RB: (26/52) * (26/51) * 100% = 25.49019608%

RR: (26/52) * (25/51) * 100% = 24.50980392%

So, the answers for a 52-card deck:

1) 2 * 24.50980392% = 49.01960784%

2) Same, 49.01960784%

3) 24.50980392 / [(2 * 25.49019608) + 24.50980392] * 100% =32.4675324647799%

4) Same, 32.4675324647799%

So, not much difference between an infinite deck and a 52-card deck. The "House advantage" decreases, the smaller the deck. But it has only decreased slightly, when going from an infinite deck to a 52-card deck. A clue to gambling and to house advantage...
 
Last edited:
Fort Fun Indiana said:
I have an infinite deck of cards. Half are red, half are black.

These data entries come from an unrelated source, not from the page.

(* ===== verification/FsDir.v ===== *)
(** * Directories and path names in [src/fs.c]: dirlookup, skipelem, namex

    A directory is the list of its entries, a path the list of its elements,
    and looking up a path is a walk from directory to directory.  [walk] says
    this on the disk alone.  [namex], which goes through the buffer cache and
    the inode cache, locks and unlocks every inode on the way and reads the
    directories block by block, finds exactly the inode that [walk] finds. *)

From stdpp Require Import base numbers strings list gmap list_numbers.
From Stdlib Require Import Lia ZArith ZifyBool.
From S2P Require Import Prelude CString Ide BlockDev Fs FsAlloc DemoDisk FsInode FsFile.
Open Scope Z_scope.

(** ** Names and paths *)

(** The name in a field of [DIRSIZ] bytes. *)
Definition name_of (l : list Z) : list Z := cstrn (view l) DIRSIZ.

(** A path as C has it: bytes, none of them NUL. *)
Definition is_path (path : list Z) : Prop := Forall (fun c => 0 < c < 256) path.

(** The parts of a path between its slashes; [cur] is the part begun. *)
Fixpoint parts (cur path : list Z) : list (list Z) :=
  match path with
  | [] => [cur]
  | c :: path => if c =? SLASH then cur :: parts [] path else parts (cur ++ [c]) path
  end.

(** The elements: the parts that are not empty, cut to [DIRSIZ] bytes. *)
Definition elems (path : list Z) : list (list Z) :=
  take DIRSIZ <$> filter (fun p => p <> []) (parts [] path).

Lemma parts_split path : forall cur,
  parts cur path = match split_elem path with
                   | (e, []) => [cur ++ e]
                   | (e, _ :: rest) => (cur ++ e) :: parts [] rest
                   end.
Proof.
  induction path as [|c path IH]; intros cur; cbn [parts split_elem]; [by rewrite app_nil_r|].
  destruct (c =? SLASH); [by rewrite app_nil_r|]. rewrite IH.
  destruct (split_elem path) as [e [|c' rest]]; by rewrite <- app_assoc.
Qed.

Lemma elems_slash path : elems (SLASH :: path) = elems path.
Proof. done. Qed.

Lemma elems_skip path : elems (skip_slashes path) = elems path.
Proof.
  induction path as [|c path IH]; [done|]. cbn [skip_slashes].
  destruct (Z.eqb_spec c SLASH) as [->|]; [by rewrite elems_slash|done].
Qed.

Lemma split_elem_app path e rest : split_elem path = (e, rest) -> path = e ++ rest /\ (rest = [] \/ head rest = Some SLASH).
Proof.
  revert e rest. induction path as [|c path IH]; intros e rest; cbn [split_elem]; [intros [= <- <-]; by split; [|left]|].
  destruct (Z.eqb_spec c SLASH) as [->|]; [intros [= <- <-]; by split; [|right]|].
  destruct (split_elem path) as [e' rest'] eqn:E. intros [= <- <-].
  destruct (IH _ _ eq_refl) as [-> H]. by split.
Qed.

Lemma skip_slashes_suffix path : exists p, path = p ++ skip_slashes path.
Proof.
  induction path as [|c path [p IH]]; [by exists []|]. cbn [skip_slashes].
  destruct (c =? SLASH); [exists (c :: p); cbn [app]; by f_equal|by exists []].
Qed.

Lemma skip_slashes_head path : skip_slashes path = [] \/ exists c r, skip_slashes path = c :: r /\ c <> SLASH.
Proof.
  induction path as [|c path IH]; [by left|]. cbn [skip_slashes].
  destruct (Z.eqb_spec c SLASH); [done|]. right. eauto.
Qed.

(** An element, and the elements after it. *)
Lemma elems_split path e rest :
  split_elem path = (e, rest) -> e <> [] -> elems path = take DIRSIZ e :: elems rest.
Proof.
  intros E He. destruct (split_elem_app _ _ _ E) as [_ Hr]. unfold elems. rewrite parts_split, E. cbn [app].
  destruct rest as [|c rest].
  - rewrite filter_cons_True by done. done.
  - destruct Hr as [Hr|[= ->]]; [done|]. rewrite filter_cons_True by done. cbn [fmap list_fmap]. f_equal.
Qed.

Lemma elems_nil path : elems path = [] <-> skip_slashes path = [].
Proof.
  rewrite <- elems_skip. destruct (skip_slashes_head path) as [->|(c & r & -> & Hc)]; [done|].
  split; [|done]. destruct (split_elem (c :: r)) as [e rest] eqn:E. intros H. exfalso.
  rewrite (elems_split _ e rest) in H; [done|done|]. cbn [split_elem] in E.
  replace (c =? SLASH) with false in E by lia. destruct (split_elem r). by injection E as <- _.
Qed.

Lemma elems_single e : e <> [] -> SLASH ∉ e -> (length e <= DIRSIZ)%nat -> elems e = [e].
Proof.
  intros Hne Hs Hl. assert (Hp : forall cur, parts cur e = [cur ++ e]).
  { clear Hne Hl. induction e as [|c e IH]; intros cur; cbn [parts]; [by rewrite app_nil_r|].
    apply not_elem_of_cons in Hs as [Hc Hs]. replace (c =? SLASH) with false by lia. by rewrite IH, <- app_assoc. }
  unfold elems. rewrite Hp. cbn [app]. rewrite filter_cons_True by done. cbn [fmap list_fmap]. by rewrite take_ge.
Qed.

Lemma cstrn_view_app l r n : Forall (fun c => c <> 0) l -> (length l <= n)%nat ->
  cstrn (view (l ++ r)) n = l ++ cstrn (view r) (n - length l).
Proof.
  revert n. induction l as [|c l IH]; intros n Hl Hn; [by rewrite Nat.sub_0_r|].
  apply Forall_cons in Hl as [Hc Hl]. destruct n as [|n]; [simpl in Hn; lia|]. cbn [cstrn length].
  change (view ((c :: l) ++ r) 0) with c. replace (c =? 0) with false by lia. cbn [app]. f_equal.
  rewrite Nat.sub_succ, <- IH by (done || (simpl in Hn; lia)). apply cstrn_ext. intros i Hi. unfold next, view.
  replace (Z.to_nat (i + 1)) with (S (Z.to_nat i)) by lia. done.
Qed.

(** What [skipelem] writes to [name], of [DIRSIZ] bytes. *)
Definition put_name (e name : list Z) : list Z :=
  if (DIRSIZ <=? length e)%nat then splice 0 (take DIRSIZ e) name
  else splice (length e) [0] (splice 0 e name).

Lemma put_name_spec e name :
  is_path e -> length name = DIRSIZ -> bytes name ->
  name_of (put_name e name) = take DIRSIZ e /\ length (put_name e name) = DIRSIZ /\ bytes (put_name e name).
Proof.
  intros He Hn Hb. assert (Hbe : bytes e) by (eapply Forall_impl; [exact He|]; intros c Hc; cbv beta in Hc; unfold is_byte; lia).
  assert (Hnz : Forall (fun c => c <> 0) e) by (eapply Forall_impl; [exact He|]; intros c Hc; cbv beta in *; lia).
  unfold put_name, name_of. destruct (Nat.leb_spec DIRSIZ (length e)) as [Hl|Hl]; unfold splice; rewrite !take_0; cbn [app].
  - rewrite drop_ge, app_nil_r by (rewrite length_take; lia). split_and!.
    + pose proof (cstrn_view_app (take DIRSIZ e) [] DIRSIZ (Forall_take _ _ _ Hnz)) as H.
      rewrite length_take, Nat.min_l, Nat.sub_diag, app_nil_r in H by lia. rewrite H by lia. by rewrite app_nil_r.
    + rewrite length_take. lia.
    + by apply Forall_take.
  - rewrite take_app_length, (take_ge e) by lia. split_and!.
    + rewrite cstrn_view_app by (done || lia). destruct (DIRSIZ - length e)%nat eqn:E; [lia|]. cbn [cstrn app]. change (view (0 :: _) 0) with 0.
      by rewrite app_nil_r.
    + rewrite length_app. cbn [length]. rewrite length_drop, length_app, length_drop. lia.
    + apply Forall_app. split; [done|]. apply Forall_cons. split; [unfold is_byte; lia|].
      apply Forall_drop, Forall_app. split; [done|]. by apply Forall_drop.
Qed.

1) I pull one card, then another, laying them face down in front of you. The first card I chose is on your left.

I turn over the first card. It is red. What is the probability the other card is also red?
.........

2) I turn over the second card, first. It is red. What is the probability the other card is red?

...........

3) Before I lay the two cards down, I shuffle them behind my back. I lay them in front of you and I turn over the card to your left. It is red.

What is the probability the card on the right is also red?
Click to expand...

1) You pull one card, place it on my left, flip it over, it's red.

You pull a second card, put it on my right. What is the probability this card is also red?

50%

2) You pull one card, place it on my right, flip it over, it's red.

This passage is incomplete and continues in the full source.